WHAT YOU ARE ASKED TO DO: Within the entries below, find every line that has the string "bool", then copy it.

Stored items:
■ ■ ■ ■ ■
(** [consoleread] from the test of its outer loop on, holding [cons.lock].
    When it sleeps the value is [dst], [n] and what [sleep] needs. *)
Definition consoleread_done (n target : Z) : M cst (susp (Z * Z * bool) Z) :=
  co_release ;;
  ret (Done (s32 (target - n))).
Fixpoint consoleread_loop (fuel : nat) (user_dst dst n target : Z) : M cst (susp (Z * Z * bool) Z) :=
  if negb (0 <? n) then consoleread_done n target else
  let! u := on_cc get in
  if cons_r u =? cons_w u then
    let! i := on_ps cur in
    let! p := on_ps (get_proc i) in
    if truth (killed p) then co_release ;; ret (Done (-1)) else
    let! ie := c_sleep (ChAddr cons_r_addr) cons_lock set_cons_lock in
    ret (Asleep (dst, n, ie))
  else
  match fuel with
  | O => nofuel
  | S fuel' =>
      let c := default 0 (cons_buf u !! Z.to_nat (cons_r u mod INPUT_BUF)) in
      on_cc (modify (set_cons_r (wrap32 (cons_r u + 1)))) ;;
      if c =? C 68 then
        (if n <? target then on_cc (modify (fun u => set_cons_r (wrap32 (cons_r u - 1)) u)) else ret tt) ;;
        consoleread_done n target
      else
      let! r := on_ps (either_copyout kobj user_dst dst [c]) in
      if r =? -1 then consoleread_done n target else
      if c =? 10 then consoleread_done (n - 1) target
      else consoleread_loop fuel' user_dst (wrap64 (dst + 1)) (n - 1) target
  end.
Definition consoleread (user_dst dst n : Z) : M cst (susp (Z * Z * bool) Z) :=
  co_acquire ;;
  consoleread_loop (Z.to_nat n) user_dst dst n (wrap32 n).
Definition consoleread_again (me : nat) (user_dst dst n target : Z) (intena : bool) : M cst (susp (Z * Z * bool) Z) :=
  c_sleep_return me cons_lock set_cons_lock intena ;;
  consoleread_loop (Z.to_nat n) user_dst dst n target.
■ ■ ■ ■ ■
RESPONSE:
Definition consoleread_done (n target : Z) : M cst (susp (Z * Z * bool) Z) :=
Fixpoint consoleread_loop (fuel : nat) (user_dst dst n target : Z) : M cst (susp (Z * Z * bool) Z) :=
Definition consoleread (user_dst dst n : Z) : M cst (susp (Z * Z * bool) Z) :=
Definition consoleread_again (me : nat) (user_dst dst n target : Z) (intena : bool) : M cst (susp (Z * Z * bool) Z) :=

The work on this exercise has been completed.